Last verified: March 2026
Rhode Island's cannabis licensing framework is defined by scarcity. The state caps total retail licenses at 33 — nine existing compassion centers plus 24 new dispensary licenses — for a population of 1.1 million. That artificial constraint has produced the highest per-store revenue in the country and some of the steepest entry costs anywhere in legal cannabis.
The 33-License Cap
The Rhode Island Cannabis Act set a hard ceiling on retail licenses: 9 compassion centers (the original medical dispensaries, of which 8 are currently operating) plus 24 new retail licenses awarded through a forthcoming lottery. No additional licenses can be issued beyond this 33-store total without legislative action.

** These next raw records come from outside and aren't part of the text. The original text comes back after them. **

(** [for d in x]: a list yields its items, a string its characters, a
    dictionary its keys; nothing else is iterable. *)
Definition iter (x : value) : result (list value) :=
  match x with
  | VList l => Ok l
  | VStr s => Ok (chars s)
  | VDict kv => Ok (map VStr (keys kv))
  | _ => Raise TypeError
  end.

(** Code points below 256 for which [str.isspace] holds. *)
Definition isspace (c : ascii) : bool :=
  let n := nat_of_ascii c in
  ((9 <=? n) && (n <=? 13)) || ((28 <=? n) && (n <=? 32))
  || (n =? 133) || (n =? 160).

Fixpoint lstrip (s : string) : string :=
  match s with
  | EmptyString => EmptyString
  | String c s' => if isspace c then lstrip s' else s
  end.

Fixpoint rstrip (s : string) : string :=
  match s with
  | EmptyString => EmptyString
  | String c s' =>
      match rstrip s' with
      | EmptyString => if isspace c then EmptyString else String c EmptyString
      | r => String c r
      end
  end.

(** [s.strip()]. *)
Definition strip (s : string) : string := rstrip (lstrip s).

(** [x.strip()] on any value: only [str] has the method. *)
Definition strip_method (x : value) : result value :=
  match x with
  | VStr s => Ok (VStr (strip s))
  | _ => Raise AttributeError
  end.

End Py.

Import Py.

Declare Scope result_scope.
Delimit Scope result_scope with result.
Notation "x <- m ;; k" := (bind m (fun x => k))
  (at level 61, m at next level, right associativity) : result_scope.
Local Open Scope result_scope.

(* ===================================================================== *)
(** * Decimal literals *)
(* ===================================================================== *)

Module Numeric.

Definition is_digit (c : ascii) : bool :=
  let n := nat_of_ascii c in (48 <=? n) && (n <=? 57).

Definition digit (c : ascii) : Z := Z.of_nat (nat_of_ascii c - 48).

Definition digits (l : list ascii) : Z :=
  fold_left (fun acc c => (10 * acc + digit c)%Z) l 0%Z.

Fixpoint span (p : ascii -> bool) (l : list ascii) : list ascii * list ascii :=
  match l with
  | [] => ([], [])
  | c :: l' =>
      if p c then let (a, b) := span p l' in (c :: a, b) else ([], l)
  end.

Fixpoint drop_while (p : ascii -> bool) (l : list ascii) : list ascii :=
  match l with
  | [] => []
  | c :: l' => if p c then drop_while p l' else l
  end.

Definition trim (sp : ascii -> bool) (l : list ascii) : list ascii :=
  rev (drop_while sp (rev (drop_while sp l))).

Definition is_nil (l : list ascii) : bool :=
  match l with [] => true | _ => false end.

Definition sign (l : list ascii) : bool * list ascii :=
  match l with
  | "-"%char :: l' => (true, l')
  | "+"%char :: l' => (false, l')
  | _ => (false, l)
  end.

For context, neighboring Massachusetts has 416 dispensaries with no cap. Connecticut has 61 and expanding. Rhode Island's approach is intentionally restrictive — each license is worth tens of millions in implied market access.
Compassion Center Fees
Existing compassion centers pay a $500,000 annual operating fee — a figure the industry has described as "10 times higher than the closest competitor" in the United States. Most states charge $5,000–$50,000 annually for dispensary licenses. Rhode Island's fee reflects the enormous monopoly value of holding one of just eight operating licenses.

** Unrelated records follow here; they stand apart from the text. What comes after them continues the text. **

(** C7.  Whenever some corner of the bounds is neither a key of [data] nor
    pending, [ask(1)] returns the first such corner in the order of
    [_bounds_points], with loss improvement +inf, and the corner is pending
    afterwards.  In particular the first four calls of [ask(1)] on a fresh
    learner with bounds [(0, 1), (0, 1)] return the four corners of the unit
    square, each with loss improvement +inf. *)
Theorem C7_corners_first (PR : Primitive) (NP : Numpy) (RN : Random) :
  (forall (s : TL.t) (c : point),
      In c (TL._bounds_points s) ->
      dict_mem c (TL.data s) = false ->
      set_mem c (TL._pending s) = false ->
      exists c' rest s',
        bounds_to_do s = c' :: rest
        /\ TL.ask 1 s = Ok s' ([c'], [inf])
        /\ TL.data s' = TL.data s
        /\ TL._pending s' = set_add c' (TL._pending s))
  /\ (forall s : TL.t,
        TL.init [(0, 1); (0, 1)]%float None = inr s ->
        (Trace.replay Trace.triangulator_step s
           [Trace.TAsk 1; Trace.TAsk 1; Trace.TAsk 1; Trace.TAsk 1]).1
        = [Trace.Returned (Trace.TPoints [[0; 0]%float] [inf]);
           Trace.Returned (Trace.TPoints [[0; 1]%float] [inf]);
           Trace.Returned (Trace.TPoints [[1; 0]%float] [inf]);
           Trace.Returned (Trace.TPoints [[1; 1]%float] [inf])]).
Proof.
  split.
  - intros s c Hin Hd Hp.
    destruct (corner_left s c Hin Hd Hp) as [c' [rest H]].
    destruct (ask_corner s c' rest H) as [s' [E [Hd' Hp']]].
    exists c', rest, s'. repeat split; assumption.
  - intros s Hi. unfold TL.init in Hi.
    destruct (linalg_inv _) as [tr|]; inversion Hi; subst. vm_compute. reflexivity.
Qed.

Lemma C7_witness :
  exists c' rest s',
    bounds_to_do Examples.two_corners = c' :: rest
    /\ TL.ask 1 Examples.two_corners = Ok s' ([c'], [inf])
    /\ TL.data s' = TL.data Examples.two_corners
    /\ TL._pending s' = set_add c' (TL._pending Examples.two_corners).
Proof.
  apply (proj1 (C7_corners_first Sample.primitive Sample.numpy Sample.generator)
           Examples.two_corners [1; 0]%float).
  - simpl. right. right. left. reflexivity.
  - reflexivity.
  - reflexivity.
Defined.

(** C9.  On the access to the property [tri] that builds the
    triangulation ([_tri] is [None], [data] has at least two points and
    [find_initial_simplex] finds a simplex, that is, the points are not all
    coplanar), the triangulation is stored in [_tri] but the value of the
    access is [None]; the next access returns the triangulation.  So the
    [tell] whose value makes the triangulation possible takes the branch
    for [tri is None]: it records the value, [tri] builds the triangulation
    from all of [data], and neither [add_point] with the hint of
    [_pending_to_simplex] nor [update_losses] runs: [_losses],
    [_subtriangulations] and [_pending_to_simplex] are as before. *)
Theorem C9_first_access_to_tri_is_None (PR : Primitive) (NP : Numpy) (RN : Random) :
  (forall (s : TL.t) (sx : simplex),
      TL._tri s = None ->
      2 <= length (TL.data s) ->
      find_initial_simplex (TL.points s) (TL.ndim s) = Some sx ->
      let s' := TL.set__tri (Some (built_tri s sx)) s in
      TL.tri s = Ok s' None
      /\ TL.tri s' = Ok s' (Some (built_tri s sx)))
  /\ (forall (s : TL.t) (p : point) (v : value) (sx : simplex),
      dict_mem p (TL.data s) = false ->
      TL._tri s = None ->
      let s1 := TL.record_value p v s in
      2 <= length (TL.data s1) ->
      find_initial_simplex (TL.points s1) (TL.ndim s1) = Some sx ->
      exists s',
        TL.tell p (Some v) s = Ok s' tt
        /\ s' = TL.set__tri (Some (built_tri s1 sx)) s1
        /\ TL._losses s' = TL._losses s
        /\ TL._subtriangulations s' = TL._subtriangulations s
        /\ TL._pending_to_simplex s' = TL._pending_to_simplex s).
Proof.
  assert (Hfirst : forall (s : TL.t) (sx : simplex),
             TL._tri s = None -> 2 <= length (TL.data s) ->
             find_initial_simplex (TL.points s) (TL.ndim s) = Some sx ->
             TL.tri s = Ok (TL.set__tri (Some (built_tri s sx)) s) None).
  { intros s sx Hn Hl Hf. unfold TL.tri, bind, get. rewrite Hn.
    destruct (Nat.ltb_spec (length (TL.data s)) 2) as [Hlt|_]; [lia|].
    rewrite Hf. reflexivity. }
  split.
  - intros s sx Hn Hl Hf s'. split; [exact (Hfirst s sx Hn Hl Hf)|].
    apply tri_existing. reflexivity.
  - intros s p v sx Hp Hn s1 Hl Hf. eexists. split; [|split; [reflexivity|]].
    + unfold TL.tell. unfold bind at 1. unfold get at 1. rewrite Hp.
      unfold bind at 1. unfold modify at 1. fold s1. unfold bind at 1.
      rewrite (Hfirst s1 sx Hn Hl Hf). reflexivity.
    + repeat split.
Qed.

Lemma C9_witness :
  let s := Examples.two_corners in
  let s1 := TL.record_value [1; 0]%float (Scalar 0) s in
  exists s',
    TL.tell [1; 0]%float (Some (Scalar 0)) s = Ok s' tt
    /\ s' = TL.set__tri (Some (built_tri s1 [0; 1; 2])) s1
    /\ TL._losses s' = TL._losses s
    /\ TL._subtriangulations s' = TL._subtriangulations s
    /\ TL._pending_to_simplex s' = TL._pending_to_simplex s.
Proof.
  apply (proj2 (C9_first_access_to_tri_is_None Sample.primitive Sample.numpy Sample.generator)
           Examples.two_corners [1; 0]%float (Scalar 0) [0; 1; 2]).
  - reflexivity.
  - reflexivity.
  - simpl. lia.
  - reflexivity.
Defined.

(** ** The default loss *)

Lemma removelast_lookups {A} (d : A) (l : list A) (n : nat) :
  length l = S n ->
  removelast l = map (fun i => default d (l !! i)) (seq 0 n)
  /\ last l = Some (default d (l !! n)).
Proof.
  revert n. induction l as [|x l IH]; intros n Hl; [discriminate|].
  destruct l as [|y l].
  - simpl in Hl. assert (n = 0) by lia. subst. split; reflexivity.
  - destruct n as [|n]; [simpl in Hl; lia|].
    destruct (IH n) as [H1 H2]; [simpl in *; lia|].
    split.
    + change (removelast (x :: y :: l)) with (x :: removelast (y :: l)).
      rewrite H1. simpl. f_equal. rewrite <- seq_shift, map_map. reflexivity.
    + change (last (x :: y :: l)) with (last (y :: l)). rewrite H2. reflexivity.
Qed.

Lemma well_shaped_of_lengths (NP : Numpy) (dim : nat) (simplex : list point) :
  1 <= dim -> length simplex = S dim -> Forall (fun v => length v = dim) simplex ->
  well_shaped simplex = true.
Proof.
  intros Hd Hl Hv. unfold well_shaped. rewrite Hl. simpl. rewrite Nat.sub_0_r.
  apply andb_true_intro. split.
  - apply Nat.ltb_lt. lia.
  - apply forallb_forall. intros v Hin. apply Nat.eqb_eq.
    rewrite Forall_forall in Hv. apply Hv. apply list_elem_of_In. exact Hin.
Qed.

Converting from a medical-only license to a hybrid recreational license cost an additional $125,000 one-time fee.
Cultivator License Classes
| Class | Canopy Size | Annual Fee |
|---|---|---|
| Micro | 0–2,500 sq ft | $5,000 |
| Class A | 2,501–10,000 sq ft | $15,000 |
| Class B | 10,001–25,000 sq ft | $30,000 |
As of early 2026, Rhode Island has licensed 57 cultivators — a number that vastly outpaces the 8 retail stores they can sell to, creating the state's acute supply crisis.

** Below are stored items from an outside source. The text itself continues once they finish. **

Lemma filterGraph_nodes (g : Graph) (p : GNode -> bool) (n : GNode) :
  In n (nodes (filterGraph g p)) <-> In n (nodes g) /\ p n = true.
Proof. unfold filterGraph; simpl. apply filter_In. Qed.

Lemma filterGraph_links (g : Graph) (p : GNode -> bool) (l : Link) :
  In l (links (filterGraph g p)) <->
  In l (links g) /\ exists n, In n (nodes g) /\ p n = true /\ id n = source l.
Proof.
  unfold filterGraph; simpl. rewrite filter_In, Set_has_In, in_map_iff.
  split; intros [Hl H]; split; try assumption.
  - destruct H as [n [Hid Hn]]. apply filter_In in Hn. exists n. tauto.
  - destruct H as [n [Hn [Hp Hid]]]. exists n. rewrite filter_In. tauto.
Qed.

(** A graph with nodes 0 and 1 and the link 0 -> 1, used below with the
    predicate that keeps node 0 only. *)
Definition g01 : Graph :=
  mkGraph [mkGNode 0 "task" "function"; mkGNode 1 ":postprocess:" "function"]
          [mkLink 0 1 "x"].

Definition keep0 (n : GNode) : bool := Z.eqb (id n) 0.

(** C10: [filterGraph] returns exactly the nodes that satisfy the predicate
    (in their order) and exactly the links whose source is the id of a kept
    node; the target plays no role, so a kept link can point at a node that
    was filtered out, as in [g01] filtered by [keep0]. *)
Theorem filterGraph_exact :
  (forall (g : Graph) (p : GNode -> bool),
      nodes (filterGraph g p) = filter p (nodes g) /\
      (forall n, In n (nodes (filterGraph g p)) <-> In n (nodes g) /\ p n = true) /\
      (forall l, In l (links (filterGraph g p)) <->
                 In l (links g) /\
                 exists n, In n (nodes g) /\ p n = true /\ id n = source l)) /\
  (exists (g : Graph) (p : GNode -> bool) (l : Link),
      In l (links (filterGraph g p)) /\
      ~ In (target l) (map id (nodes (filterGraph g p)))).
Proof.
  split.
  - intros g p. split; [reflexivity | split].
    + intros n. apply filterGraph_nodes.
    + intros l. apply filterGraph_links.
  - exists g01, keep0, (mkLink 0 1 "x"). split.
    + simpl. left. reflexivity.
    + simpl. intros [H | []]. discriminate H.
Qed.

End DashboardFacts.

2-Year Cultivation Moratorium
In April 2025, the CCC imposed a two-year moratorium on new cultivation licenses, halting any additional grower permits until at least April 2027. The freeze was a direct response to the oversupply problem: 57 cultivators producing far more cannabis than 8 retail stores can move.
CCC Leadership Gap
The Cannabis Control Commission has been operating with diminished leadership since October 2025, when Chair Kimberly Ahern resigned to run for Attorney General. Only Commissioners Oduyingbo and Jacquard remain. Governor McKee has not nominated a replacement, leaving critical decisions — including the 24-license lottery — in the hands of a two-person commission with no chair.